■ **Exercise objective**: In the listing below, find each line that holds the string "injection" and copy it.

+++ Information supplied

(** X22.  [schema_extra] is idempotent: what it returns for a schema
    whose properties have distinct names, it returns again, unchanged,
    when it is applied to its result. *)
Theorem schema_extra_idempotent (schema after : list (string * pyval)) :
  (forall items, dict_lookup schema "properties" = Some (VDict items) -> NoDup items.*1) ->
  schema_extra schema = Ret after ->
  schema_extra after = Ret after.
Proof.
  intros Hnd H. pose proof H as H0. unfold schema_extra in H.
  destruct (dict_lookup schema "properties") as [value|] eqn:Hprops.
  - destruct value as [| | | | | | | | | | |items]; try discriminate.
    apply bind_Ret_inv in H as (acc & Hloop & _).
    apply schema_extra_loop_dicts in Hloop.
    specialize (Hnd items eq_refl).
    rewrite (schema_extra_run _ _ Hprops Hloop Hnd) in H0. injection H0 as <-.
    assert (Forall (fun kv : string * pyval => is_dict kv.2) (properties_after items)) as Hd.
    { unfold properties_after.
      assert (forall l, Forall (fun kv : string * pyval => is_dict kv.2) l ->
                Forall (fun kv : string * pyval => is_dict kv.2) (map property_updated l)) as Hm.
      { intros l Hl. induction Hl as [|[k value] l [v Hv] _ IH]; [constructor|].
        cbn [snd] in Hv. subst value. cbn [map]. constructor; [|exact IH].
        unfold property_updated. cbn [fst snd]. eexists. reflexivity. }
      destruct (List.filter property_shown items) as [|kv shown] eqn:E; [apply Hm; exact Hloop|].
      apply Hm. rewrite <- E. apply Forall_forall. intros kv' Hin.
      apply list_elem_of_In, filter_In in Hin as [Hin _].
      rewrite Forall_forall in Hloop. apply Hloop. apply list_elem_of_In. exact Hin. }
    assert (NoDup (properties_after items).*1) as Hnd'.
    { unfold properties_after.
      destruct (List.filter property_shown items) as [|kv shown] eqn:E;
        rewrite map_property_updated_keys; [exact Hnd|].
      rewrite <- E. clear -Hnd. induction items as [|[k v] items IH]; [constructor|].
      apply NoDup_cons in Hnd as [Hk Hnd]. cbn [List.filter].
      destruct (property_shown (k, v)); [|apply IH; exact Hnd].
      cbn [fmap list_fmap fst]. apply NoDup_cons. split; [|apply IH; exact Hnd].
      intros Hin. apply Hk. apply list_elem_of_fmap in Hin as ([k' v'] & -> & Hin).
      apply list_elem_of_In, filter_In in Hin as [Hin _].
      apply list_elem_of_fmap. exists (k', v'). split; [reflexivity|].
      apply list_elem_of_In. exact Hin. }
    rewrite (schema_extra_run _ (properties_after items)
               (dict_lookup_setattr_eq _ _ _) Hd Hnd').
    rewrite (properties_after_idempotent _ Hloop).
    f_equal. apply setattr_same. apply dict_lookup_setattr_eq.
  - injection H as <-. exact H0.
Qed.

++++++

■ **Reply to the exercise**:
    rewrite (schema_extra_run _ _ Hprops Hloop Hnd) in H0. injection H0 as <-.
  - injection H as <-. exact H0.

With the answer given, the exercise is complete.